RECORDS SHOWN: Begin
(* ===== verification/Wire.v ===== *)
(** * Loops over a buffer

    The decoders are loops [while cursor < bytes.len()] that read one element
    and advance the cursor.  [parse_many] is such a loop over the rest of the
    buffer, [step] being one turn; the lemmas give, for any [step] that
    consumes at least a byte, that the length of the buffer is enough fuel,
    that reading back what an encoder wrote gives it back, and that a loop
    whose turns never panic never panics. *)
From S2P Require Import Prelude.

Section parse_many.
Context {E A : Type} (step : list Z -> outcome E (A * list Z)).

Fixpoint parse_many (fuel : nat) (bytes : list Z) : outcome E (list A) :=
  match bytes with
  | [] => Ok []
  | _ =>
      match fuel with
      | O => Panic
      | S fuel => '(a, rest) ← step bytes; more ← parse_many fuel rest; Ok (a :: more)
      end
  end.

(** The loop with all the fuel it can use. *)
Definition parse_list (bytes : list Z) : outcome E (list A) := parse_many (length bytes) bytes.

Hypothesis step_shrinks : forall bytes a rest,
  step bytes = Ok (a, rest) -> (length rest < length bytes)%nat.

Lemma parse_many_fuel n m bytes :
  (length bytes <= n)%nat -> (length bytes <= m)%nat -> parse_many n bytes = parse_many m bytes.
Proof.
  revert m bytes. induction n as [|n IH]; intros m bytes Hn Hm.
  { destruct bytes; [by destruct m|simpl in *; lia]. }
  destruct m as [|m]; [destruct bytes; [done|simpl in *; lia]|].
  destruct bytes as [|b bytes]; [done|]. cbn [parse_many].
  destruct (step (b :: bytes)) as [[a rest]| |] eqn:Es; [|done..].
  apply step_shrinks in Es. cbn [mbind outcome_bind]. by rewrite (IH m rest) by (simpl in *; lia).
Qed.

Lemma parse_list_nil : parse_list [] = Ok [].
Proof. done. Qed.

Lemma parse_list_cons bytes :
  bytes <> [] ->
  parse_list bytes = '(a, rest) ← step bytes; more ← parse_list rest; Ok (a :: more).
Proof.
  intros Hne. unfold parse_list. destruct bytes as [|b bytes]; [done|]. cbn [parse_many length].
  destruct (step (b :: bytes)) as [[a rest]| |] eqn:Es; [|done..].
  apply step_shrinks in Es. cbn [mbind outcome_bind].
  by rewrite (parse_many_fuel (length bytes) (length rest)) by (simpl in *; lia).
Qed.

(** Induction over the elements of a buffer. *)
Lemma parse_list_ind (P : list Z -> Prop) :
  P [] ->
  (forall bytes, bytes <> [] -> (forall a rest, step bytes = Ok (a, rest) -> P rest) -> P bytes) ->
  forall bytes, P bytes.
Proof.
  intros H0 Hs bytes. induction bytes as [bytes IH] using (induction_ltof1 _ (@length Z)).
  destruct (decide (bytes = [])) as [->|Hne]; [done|]. apply Hs; [done|].
  intros a rest Es. apply IH. by eapply step_shrinks.
Qed.

Lemma parse_list_no_panic bytes : (forall bytes, step bytes <> Panic) -> parse_list bytes <> Panic.
Proof.
  intros Hstep. induction bytes as [|bytes Hne IH] using parse_list_ind; [done|].
  rewrite parse_list_cons by done. specialize (Hstep bytes).
  destruct (step bytes) as [[a rest]| |] eqn:Es; [|done..]. cbn [mbind outcome_bind].
  specialize (IH a rest eq_refl). by destruct (parse_list rest).
Qed.

(** What the turns establish of the elements holds of the whole list. *)
Lemma parse_list_forall (B : list Z -> Prop) (Q : A -> Prop) bytes l :
  (forall bytes a rest, B bytes -> step bytes = Ok (a, rest) -> Q a /\ B rest) ->
  B bytes -> parse_list bytes = Ok l -> Forall Q l.
Proof.
  intros Hstep. revert l. induction bytes as [|bytes Hne IH] using parse_list_ind; intros l Hb.
  { intros [= <-]. constructor. }
  rewrite parse_list_cons by done.
  destruct (step bytes) as [[a rest]| |] eqn:Es; [|done..]. cbn [mbind outcome_bind].
  destruct (Hstep bytes a rest Hb Es) as [Ha Hr]. specialize (IH a rest eq_refl).
  destruct (parse_list rest) as [more| |]; [|done..]. intros [= <-]. constructor; [done|]. by apply IH.
Qed.

(** An encoder [write] and the elements it is faithful on. *)
Context (write : A -> list Z) (wf : A -> Prop).
Hypothesis step_write : forall a tail, wf a -> write a <> [] /\ step (write a ++ tail) = Ok (a, tail).

Lemma parse_list_app l tail :
  Forall wf l ->
  parse_list (concat (map write l) ++ tail) = more ← parse_list tail; Ok (l ++ more).
Proof.
  induction 1 as [|a l Ha _ IH]; cbn [map concat app].
  { by destruct (parse_list tail). }
  rewrite <- app_assoc. destruct (step_write a (concat (map write l) ++ tail) Ha) as [Hne Es].
  rewrite parse_list_cons by (by destruct (write a)). rewrite Es. cbn [mbind outcome_bind].
  rewrite IH. by destruct (parse_list tail).
Qed.

Lemma parse_list_write l : Forall wf l -> parse_list (concat (map write l)) = Ok l.
Proof.
  intros Hl. rewrite <- (app_nil_r (concat _)), parse_list_app by done. cbn. by rewrite app_nil_r.
Qed.

(** Conversely, when a turn consumes exactly what [write] gives. *)
Lemma parse_list_sound bytes l :
  (forall bytes a rest, step bytes = Ok (a, rest) -> bytes = write a ++ rest) ->
  parse_list bytes = Ok l -> bytes = concat (map write l).
Proof.
  intros Hs. revert l. induction bytes as [|bytes Hne IH] using parse_list_ind; intros l.
  { by intros [= <-]. }
  rewrite parse_list_cons by done.
  destruct (step bytes) as [[a rest]| |] eqn:Es; [|done..]. cbn [mbind outcome_bind].
  specialize (IH a rest eq_refl). destruct (parse_list rest) as [more| |]; [|done..].
  intros [= <-]. rewrite (Hs _ _ _ Es). cbn. by rewrite <- (IH more).
Qed.
End parse_many.

(** ** Type-length-value elements

    A one-byte type, a one-byte length and a value: the shape of the OPEN
    parameters and capabilities. *)
Definition read_tlv8 {E} (err : E) (bytes : list Z) : outcome E (Z * list Z * list Z) :=
  match bytes with
  | t :: len :: body =>
      if (length body <? Z.to_nat len)%nat then Err err
      else Ok (t, take (Z.to_nat len) body, drop (Z.to_nat len) body)
  | _ => Err err
  end.

Lemma read_tlv8_split {E} (err : E) bytes t val rest :
  bytes_ok bytes -> read_tlv8 err bytes = Ok (t, val, rest) ->
  bytes = t :: Z.of_nat (length val) :: val ++ rest /\ u8 t /\ bytes_ok val /\ bytes_ok rest /\
  Z.of_nat (length val) < 256.
Proof.
  unfold read_tlv8. destruct bytes as [|t' [|len body]]; [done..|].
  intros [Ht [Hlen Hb]%Forall_cons]%Forall_cons. unfold u8 in Hlen.
  destruct (Nat.ltb_spec (length body) (Z.to_nat len)); [done|]. intros [= <- <- <-].
  rewrite length_take, Nat.min_l, Z2Nat.id, take_drop by lia.
  split_and!; [done|done|by apply Forall_take|by apply Forall_drop|lia].
Qed.

Lemma read_tlv8_shrinks {E} (err : E) bytes t val rest :
  read_tlv8 err bytes = Ok (t, val, rest) -> (length rest < length bytes)%nat.
Proof.
  unfold read_tlv8. destruct bytes as [|t' [|len body]]; [done..|].
  destruct (_ <? _)%nat; [done|]. intros [= <- <- <-]. rewrite length_drop. simpl. lia.
Qed.

Lemma read_tlv8_write {E} (err : E) t val tail :
  read_tlv8 err (t :: Z.of_nat (length val) :: val ++ tail) = Ok (t, val, tail).
Proof.
  unfold read_tlv8. rewrite Nat2Z.id, length_app.
  destruct (Nat.ltb_spec (length val + length tail) (length val)); [lia|].
  by rewrite (take_app_length val), (drop_app_length val).
Qed.

Lemma read_tlv8_no_panic {E} (err : E) bytes : read_tlv8 err bytes <> Panic.
Proof. unfold read_tlv8. by repeat case_match. Qed.

(** A two-byte type, a two-byte length and a value: the shape of the BGP-LS
    TLVs.  [truncated] and [overflow] give the error values. *)
Section tlv16.
Context {E : Type} (truncated : list Z -> E) (overflow : Z -> nat -> nat -> E).

Definition read_tlv16 (bytes : list Z) : outcome E (Z * list Z * list Z) :=
  match bytes with
  | a :: b :: c :: d :: body =>
      let t := be_val [a; b] in
      let len := Z.to_nat (be_val [c; d]) in
      if (length body <? len)%nat then Err (overflow t len (length body))
      else Ok (t, take len body, drop len body)
  | _ => Err (truncated bytes)
  end.

Definition write_tlv16 (t : Z) (val : list Z) : list Z :=
  be_bytes 2 t ++ be_bytes 2 (Z.of_nat (length val)) ++ val.

Lemma read_tlv16_shrinks bytes t val rest :
  read_tlv16 bytes = Ok (t, val, rest) -> (length rest < length bytes)%nat.
Proof.
  unfold read_tlv16. destruct bytes as [|a [|b [|c [|d body]]]]; [done..|].
  cbv zeta. destruct (_ <? _)%nat; [done|]. intros [= <- <- <-]. rewrite length_drop. simpl. lia.
Qed.

Lemma read_tlv16_write t val tail :
  u16 t -> Z.of_nat (length val) < 65536 -> read_tlv16 (write_tlv16 t val ++ tail) = Ok (t, val, tail).
Proof.
  unfold u16. intros Ht Hv. unfold write_tlv16. rewrite <- !app_assoc.
  pose proof (be_val_be_bytes_id 2 t ltac:(lia)) as Et.
  pose proof (be_val_be_bytes_id 2 (Z.of_nat (length val)) ltac:(lia)) as El.
  pose proof (length_be_bytes 2 t) as L1. pose proof (length_be_bytes 2 (Z.of_nat (length val))) as L2.
  destruct (be_bytes 2 t) as [|a [|b [|]]]; try done.
  destruct (be_bytes 2 (Z.of_nat (length val))) as [|c [|d [|]]]; try done.
  cbn [app]. unfold read_tlv16. rewrite Et, El, Nat2Z.id, length_app. cbv zeta.
  destruct (Nat.ltb_spec (length val + length tail) (length val)); [lia|].
  by rewrite (take_app_length val), (drop_app_length val).
Qed.

Lemma read_tlv16_no_panic bytes : read_tlv16 bytes <> Panic.
Proof. unfold read_tlv16. by repeat case_match. Qed.

Lemma write_tlv16_nonempty t val : write_tlv16 t val <> [].
Proof. done. Qed.
End tlv16.

(** ** [chunks_exact] *)
Fixpoint chunks_exact (k : nat) (n : nat) (l : list Z) : list (list Z) :=
  match n with
  | O => []
  | S n => if (length l <? k)%nat then [] else take k l :: chunks_exact k n (drop k l)
  end.
(** [l.chunks_exact(k)], for [k > 0]: no more chunks than elements. *)
Definition chunks (k : nat) (l : list Z) : list (list Z) := chunks_exact k (length l) l.

Lemma chunks_exact_concat {A} k (f : A -> list Z) l n :
  (0 < k)%nat -> (length (concat (map f l)) <= n)%nat -> Forall (fun x => length (f x) = k) l ->
  chunks_exact k n (concat (map f l)) = map f l.
Proof.
  intros Hk. revert n. induction l as [|x l IH]; intros n Hn Hl.
  { destruct n; [done|]. destruct k; [lia|done]. }
  apply Forall_cons in Hl as [Hx Hl]. cbn [map concat] in *. rewrite length_app in Hn.
  destruct n as [|n]; [lia|]. cbn [chunks_exact]. rewrite length_app, Hx.
  destruct (Nat.ltb_spec (k + length (concat (map f l))) k); [lia|].
  rewrite take_app_length', drop_app_length' by done. by rewrite IH by (done || lia).
Qed.

Lemma chunks_concat {A} k (f : A -> list Z) l :
  (0 < k)%nat -> Forall (fun x => length (f x) = k) l -> chunks k (concat (map f l)) = map f l.
Proof. intros. by apply chunks_exact_concat. Qed.

(** Big-endian words of [k] bytes. *)
Definition words (k : nat) (l : list Z) : list Z := map be_val (chunks k l).
Definition word_bytes (k : nat) (l : list Z) : list Z := concat (map (be_bytes k) l).

Lemma words_word_bytes k l :
  (0 < k)%nat -> Forall (fun v => 0 <= v < 256 ^ Z.of_nat k) l -> words k (word_bytes k l) = l.
Proof.
  intros Hk Hl. unfold words, word_bytes. rewrite chunks_concat, map_map.
  - induction Hl as [|v l Hv Hl IH]; [done|]. cbn [map]. rewrite be_val_be_bytes_id by done. by rewrite IH.
  - done.
  - apply Forall_forall. intros x _. apply length_be_bytes.
Qed.

Lemma length_word_bytes k l : length (word_bytes k l) = (k * length l)%nat.
Proof.
  induction l as [|v l IH]; [cbn; lia|]. change (word_bytes k (v :: l)) with (be_bytes k v ++ word_bytes k l).
  rewrite length_app, length_be_bytes, IH. cbn. lia.
Qed.

(** ** Slices *)
(** [&bytes[from..from + len]] *)
Definition slice {E} (bytes : list Z) (from len : nat) : outcome E (list Z) :=
  if (from + len <=? length bytes)%nat then Ok (take len (drop from bytes)) else Panic.
(** [u32::from_be_bytes] and its kin on [len] bytes. *)
Definition read_be {E} (bytes : list Z) (from len : nat) : outcome E Z := be_val <$> slice bytes from len.

Lemma slice_app {E} l1 l2 l3 from len :
  length l1 = from -> length l2 = len -> slice (l1 ++ l2 ++ l3) from len = Ok (E := E) l2.
Proof.
  intros <- <-. unfold slice. rewrite !length_app.
  destruct (Nat.leb_spec (length l1 + length l2) (length l1 + (length l2 + length l3))); [|lia].
  by rewrite drop_app_length, take_app_length.
Qed.

Lemma read_be_app {E} l1 k v l3 from :
  length l1 = from -> 0 <= v < 256 ^ Z.of_nat k -> read_be (l1 ++ be_bytes k v ++ l3) from k = Ok (E := E) v.
Proof.
  intros Hf Hv. unfold read_be. rewrite slice_app by (done || apply length_be_bytes).
  cbn [fmap outcome_fmap]. by rewrite be_val_be_bytes_id.
Qed.

Lemma read_be_all {E} k v : 0 <= v < 256 ^ Z.of_nat k -> read_be (be_bytes k v) 0 k = Ok (E := E) v.
Proof. intros Hv. pose proof (read_be_app (E := E) [] k v [] 0 eq_refl Hv) as Er. by rewrite app_nil_r in Er. Qed.

Lemma read_be_first {E} k v l3 : 0 <= v < 256 ^ Z.of_nat k -> read_be (be_bytes k v ++ l3) 0 k = Ok (E := E) v.
Proof. apply (read_be_app [] k v l3 0 eq_refl). Qed.

Lemma read_be_last {E} l1 k v from :
  length l1 = from -> 0 <= v < 256 ^ Z.of_nat k -> read_be (l1 ++ be_bytes k v) from k = Ok (E := E) v.
Proof. intros Hf Hv. pose proof (read_be_app (E := E) l1 k v [] from Hf Hv) as Er. by rewrite app_nil_r in Er. Qed.

Lemma slice_no_panic {E} bytes from len : (from + len <= length bytes)%nat -> slice bytes from len <> Panic (E := E).
Proof. intros Hl. unfold slice. by rewrite (proj2 (Nat.leb_le _ _)). Qed.

Lemma read_be_no_panic {E} bytes from len : (from + len <= length bytes)%nat -> read_be bytes from len <> Panic (E := E).
Proof. intros Hl. by apply outcome_fmap_no_panic, slice_no_panic. Qed.

Lemma read_be_short {E} bytes from len : (length bytes < from + len)%nat -> read_be bytes from len = Panic (E := E).
Proof. intros Hl. unfold read_be, slice. by destruct (Nat.leb_spec (from + len) (length bytes)); [lia|]. Qed.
RECORDS SHOWN: End
"intros Hne. unfold" marks the last line to print; print everything from the first line of the data through that line, unchanged, and nothing more.

» **RESULT**:
(* ===== verification/Wire.v ===== *)
(** * Loops over a buffer

    The decoders are loops [while cursor < bytes.len()] that read one element
    and advance the cursor.  [parse_many] is such a loop over the rest of the
    buffer, [step] being one turn; the lemmas give, for any [step] that
    consumes at least a byte, that the length of the buffer is enough fuel,
    that reading back what an encoder wrote gives it back, and that a loop
    whose turns never panic never panics. *)
From S2P Require Import Prelude.

Section parse_many.
Context {E A : Type} (step : list Z -> outcome E (A * list Z)).

Fixpoint parse_many (fuel : nat) (bytes : list Z) : outcome E (list A) :=
  match bytes with
  | [] => Ok []
  | _ =>
      match fuel with
      | O => Panic
      | S fuel => '(a, rest) ← step bytes; more ← parse_many fuel rest; Ok (a :: more)
      end
  end.

(** The loop with all the fuel it can use. *)
Definition parse_list (bytes : list Z) : outcome E (list A) := parse_many (length bytes) bytes.

Hypothesis step_shrinks : forall bytes a rest,
  step bytes = Ok (a, rest) -> (length rest < length bytes)%nat.

Lemma parse_many_fuel n m bytes :
  (length bytes <= n)%nat -> (length bytes <= m)%nat -> parse_many n bytes = parse_many m bytes.
Proof.
  revert m bytes. induction n as [|n IH]; intros m bytes Hn Hm.
  { destruct bytes; [by destruct m|simpl in *; lia]. }
  destruct m as [|m]; [destruct bytes; [done|simpl in *; lia]|].
  destruct bytes as [|b bytes]; [done|]. cbn [parse_many].
  destruct (step (b :: bytes)) as [[a rest]| |] eqn:Es; [|done..].
  apply step_shrinks in Es. cbn [mbind outcome_bind]. by rewrite (IH m rest) by (simpl in *; lia).
Qed.

Lemma parse_list_nil : parse_list [] = Ok [].
Proof. done. Qed.

Lemma parse_list_cons bytes :
  bytes <> [] ->
  parse_list bytes = '(a, rest) ← step bytes; more ← parse_list rest; Ok (a :: more).
Proof.
  intros Hne. unfold parse_list. destruct bytes as [|b bytes]; [done|]. cbn [parse_many length].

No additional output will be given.